The All India Women's Conference (AIWC) is a non-governmental organisation (NGO) based in Delhi. It was founded in 1927 by Margaret Cousins in order to improve educational efforts for women and children and has expanded its scope to also tackle other women's rights issues. The organisation is one of the oldest women's groups in India and has branches throughout the country.

History 
The All India Women's Conference (AIWC) was founded in 1927 in Pune in order to promote women and children's education and social welfare. Margaret Cousins had called for the creation of an organisation as early as late 1925 by writing to other women's groups and to friends to come together to discuss education for women. The first meeting held in Poona saw 2,000 attendees who met at the Fergusson College Hall on Poona University. Most of the attendees were observers, but others were women that Cousins had brought together to help create the AIWC. Amrit Kaur was one of the founding members of AIWC. One of the first secretaries of AIWC was Kamaladevi Chattopadhyay.
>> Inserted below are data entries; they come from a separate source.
(** The stream id is read again behind [skip_header] (lines 982 and 988), when
    the block may have been freed: the caller still holds its data block. *)
Definition ProgramEStramHead (junk : Z) (fi : es_frame_info) (fl : frame) : PM (es_frame_info * frame) :=
  '(pMb, rest) ← pop fl;
  ok ← lift (match_bytes pMb 0 [0; 0; 1]);
  if negb (ok : bool) then modify (with_status PARSING_FOUND_DATA) ;; mret (fi, fl)
  else if u32 (mb_length pMb) <? 9 then modify (with_status PARSING_FOUND_DATA) ;; mret (fi, fl)
  else
    pse_length ← lift (pack_length pMb);
    stuffing_length ← lift (peek pMb 8);
    stream_id ← lift (peek pMb 3);
    let fi := with_streamId stream_id (with_length (u32 (pse_length - 3 - stuffing_length)) fi) in
    o ← skip_header (9 + stuffing_length) pMb rest;
    match o with
    | None => mret (fi, [])
    | Some fl =>
      modify (with_status PARSING_PES_PACKET) ;;
      s ← get;
      if stream_id =? 0xC0 then sendEsAudioFrame junk (with_payload (m_AudioPayload s) fi) fl
      else if stream_id =? 0xE0 then sendEsVideoFrame junk (with_payload (m_VideoPayload s) fi) fl
      else fl ← skipunKnowFrame fi fl; mret (fi, fl)
    end.

(** ** A frame *)

(** The loop of [SkipAllRtpHead] over the blocks of the caller; [acc] are the
    blocks of the new list. *)
Fixpoint skip_rtp_loop (fi : es_frame_info) (fl acc : frame)
    : PM (SVS_RET_CODE * es_frame_info * frame) :=
  match fl with
  | [] => mret (RET_OK, fi, acc)
  | pMb :: fl =>
    o ← duplicate pMb;
    match o with
    | None => mret (RET_FAIL, fi, acc)
    | Some pNewMb =>
      '(r, p, pNewMb) ← lift (parse_mb pNewMb);
      if decide (r ≠ RET_OK) then mret (RET_FAIL, fi, acc ++ [pNewMb])
      else
        let pNewMb := rd_ptr (GetHeadLen p) pNewMb in
        skip_rtp_loop (with_length (u32 (fi_length fi + mb_length pNewMb)) fi) fl (acc ++ [pNewMb])
    end
  end.

Definition SkipAllRtpHead (fi : es_frame_info) (rtpFrameList : frame)
    : PM (SVS_RET_CODE * es_frame_info * frame) :=
  '(pMb, rest) ← pop rtpFrameList;
  '(r, p, pMb) ← lift (parse_mb pMb);
  if decide (r ≠ RET_OK) then mret (RET_FAIL, fi, [])
  else
    ts ← lift (GetTimeStamp p);
    ssrc ← lift (GetSSRC p);
    pt ← lift (GetPayloadType p);
    skip_rtp_loop (with_source ts ssrc pt fi) (pMb :: rest) [].

(** The loop of [dealProgramStreamRtpFrame] once the RTP headers are skipped;
    [None] for the result: fuel ran out. *)
Fixpoint deal_loop (fuel : nat) (junk : Z) (fi : es_frame_info) (fl : frame) : PM (option frame) :=
  match fuel with
  | O => mret None
  | S fuel =>
    match fl with
    | [] => mret (Some [])
    | _ =>
      s ← get;
      '(fi, fl) ←
        match m_enStatus s with
        | PARSING_PACK_HEADER => fl ← ProgramStreamPackHeader fl; mret (fi, fl)
        | PARSING_SYSTEM_HEADER => fl ← ProgramSystemPackHeader fl; mret (fi, fl)
        | PARSING_SYSMAP_HEADER => fl ← ProgramStreamMap fl; mret (fi, fl)
        | PARSING_PRIVATE_HEADER => fl ← ProgramPrivateHeader fl; mret (fi, fl)
        | PARSING_PES_PACKET => ProgramEStramHead junk fi fl
        | PARSING_FOUND_DATA => ProgramKnowFrame KNOW_DEPTH junk fi fl
        end;
      deal_loop fuel junk fi fl
    end
  end.

Fixpoint free_all (fl : frame) : PM unit :=
  match fl with [] => mret () | b :: fl => freeMediaBlock b ;; free_all fl end.

Definition dealProgramStreamRtpFrame (fuel : nat) (junk : Z) (fi : es_frame_info) (rtpFrameList : frame)
    : PM (option unit) :=
  modify (with_status PARSING_PACK_HEADER) ;;
  '(r, fi, fl) ← SkipAllRtpHead fi rtpFrameList;
  if decide (r ≠ RET_OK) then free_all fl ;; mret (Some ())
  else
    o ← deal_loop fuel junk fi fl;
    match o with
    | None => mret None
    | Some fl => free_all fl ;; mret (Some ())
    end.

(** The front block is parsed in place; a parse failure returns [RET_FAIL] as a
    [bool], which is [true]. The three comparisons are joined by [||]. *)
Definition checkProgramStreamHead (fi : es_frame_info) (rtpFrameList : frame)
    : PM (bool * es_frame_info * frame) :=
  '(pMb, rest) ← pop rtpFrameList;
  '(r, p, pMb) ← lift (parse_mb pMb);
  let fl := pMb :: rest in
  if decide (r ≠ RET_OK) then mret (true, fi, fl)
  else
    let buffer := rd_ptr (GetHeadLen p) pMb in
    b0 ← lift (peek buffer 0);
    if b0 =? 0 then mret (true, fi, fl)
    else
      b1 ← lift (peek buffer 1);
      if b1 =? 0 then mret (true, fi, fl)
      else
        b2 ← lift (peek buffer 2);
        if b2 =? 1 then mret (true, fi, fl)
        else
          sc ← has_start_code buffer;
          if (sc : bool) then
            h ← lift (peek buffer 4);
            let fi := if (nalu_F h =? 0) &&
                ((H264_NAL_UNDEFINED <? nalu_TYPE h) || (nalu_TYPE h <? H264_NAL_END))
              then with_payload PT_TYPE_H264 fi else fi in
            let fi := if (h265_F h =? 0) && (h265_TYPE h <? HEVC_NAL_END)
              then with_payload PT_TYPE_H265 fi else fi in
            mret (false, fi, fl)
          else mret (false, with_payload PT_TYPE_PCMU fi, fl).

(** The loop of lines 489-502. *)
Fixpoint direct_loop (fl : frame) : PM unit :=
  match fl with
  | [] => mret ()
  | pMb :: fl =>
    '(r, _, pMb) ← lift (parse_mb pMb);
    if decide (r ≠ RET_OK) then mret () else forward pMb ;; direct_loop fl
  end.

Definition handleRtpFrame (fuel : nat) (junk : Z) (rtpFrameList : frame) : PM (option unit) :=
  '(bPsStream, fi, fl) ← checkProgramStreamHead es_frame_info_zero rtpFrameList;
  if (bPsStream : bool) then dealProgramStreamRtpFrame fuel junk fi fl
  else direct_loop fl ;; mret (Some ()).

(** ** Lemmas: the payload types *)

(** A method that leaves the payload types as the constructor set them. *)
Definition typed (s : PsSet) : Prop := m_VideoPayload s = PT_TYPE_H264 /\ m_AudioPayload s = PT_TYPE_PCMU.
Definition keeps_types {A} (m : PM A) : Prop :=
  forall s a s' o, m s = Some (a, s', o) -> typed s -> typed s'.

Create HintDb types.

Lemma types_bind {A B} (m : PM A) (k : A -> PM B) :
  keeps_types m -> (forall a, keeps_types (k a)) -> keeps_types (m ≫= k).
Proof.
  intros Hm Hk s b s' o E Ht. apply bind_inv in E as (a & s1 & o1 & o2 & E1 & E2 & _).
  eapply Hk; [exact E2|]. by eapply Hm.
Qed.

Lemma types_get_bind {B} (k : PsSet -> PM B) :
  (forall s, typed s -> forall b s' o, k s s = Some (b, s', o) -> typed s') -> keeps_types (get ≫= k).
Proof. intros Hk s b s' o. rewrite get_bind. intros E Ht. by eapply Hk. Qed.

Lemma types_ret {A} (a : A) : keeps_types (mret a).
Proof. by intros s b s' o [= _ <- _]. Qed.
Lemma types_get : keeps_types get.
Proof. by intros s b s' o [= _ <- _]. Qed.
Lemma types_tell e : keeps_types (tell e).
Proof. by intros s b s' o [= _ <- _]. Qed.
Lemma types_fault {A} : keeps_types (fault (A := A)).
Proof. done. Qed.
Lemma types_lift {A} (x : option A) : keeps_types (lift x).
Proof. intros s b s' o E. destruct x; [|done]. by injection E as _ <- _. Qed.
Lemma types_modify f : (forall s, typed s -> typed (f s)) -> keeps_types (modify f).
Proof. intros Hf s b s' o [= _ <- _]. apply Hf. Qed.

#[local] Hint Resolve types_ret types_get types_tell types_fault types_lift : types.

(** Break a method down to the steps it is made of. *)
Ltac types := repeat first
  [ progress auto with types
  | apply types_bind; [|intros ?]
  | apply types_modify; by intros ? [? ?]
  | progress intros
  | match goal with |- keeps_types (match ?x with _ => _ end) => destruct x end ].

Lemma types_alloc : keeps_types allocMediaBlock.
Proof. unfold allocMediaBlock. types. Qed.
Lemma types_dup b : keeps_types (duplicate b).
Proof. unfold duplicate. types. Qed.
Lemma types_seq : keeps_types next_seq.
Proof. unfold next_seq. types. Qed.
Lemma types_pop {A} (fl : list A) : keeps_types (pop fl).
Proof. unfold pop. types. Qed.
Lemma types_send_free b : keeps_types (send_free b).
Proof. unfold send_free, forward, freeMediaBlock. types. Qed.
Lemma types_free b : keeps_types (freeMediaBlock b).
Proof. unfold freeMediaBlock. types. Qed.
Lemma types_start b : keeps_types (has_start_code b).
Proof. unfold has_start_code. types. Qed.
#[local] Hint Resolve types_alloc types_dup types_seq @types_pop types_send_free types_free types_start : types.

Lemma types_skip st n b fl : keeps_types (skip_to st n b fl).
Proof. unfold skip_to, skip_header. types. Qed.
Lemma types_need n fl : keeps_types (need_front n fl).
Proof. unfold need_front. types. Qed.
#[local] Hint Resolve types_skip types_need : types.

Lemma types_audio fi fl : forall n, keeps_types (audio_loop fi n fl).
Proof. induction fl as [|b fl IH]; intros n; cbn [audio_loop]; types. Qed.
Lemma types_fu fi fl : forall h st n, keeps_types (fu_loop fi h st n fl).
Proof. induction fl as [|b fl IH]; intros h st n; cbn [fu_loop]; types. Qed.
Lemma types_fu_265 fi fl : forall h st n, keeps_types (fu_loop_265 fi h st n fl).
Proof. induction fl as [|b fl IH]; intros h st n; cbn [fu_loop_265]; types. Qed.
Lemma types_skip_loop fl : forall n, keeps_types (skip_loop n fl).
Proof. induction fl as [|b fl IH]; intros n; cbn [skip_loop]; types. Qed.
#[local] Hint Resolve types_audio types_fu types_fu_265 types_skip_loop : types.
Beginning in 1928, AIWC began to raise money to open the Lady Irwin College of Domestic Science. Also in 1928, the AIWC recognized that women's education couldn't be addressed properly without dealing with "harmful social customs." Women of the AIWC set up a committee to "watch and report on the progress of the Child Marriage Bill," and to also lobby politicians relating to the practice of child marriage. Other issues that were tackled included giving women the right to divorce, to inherit and to vote.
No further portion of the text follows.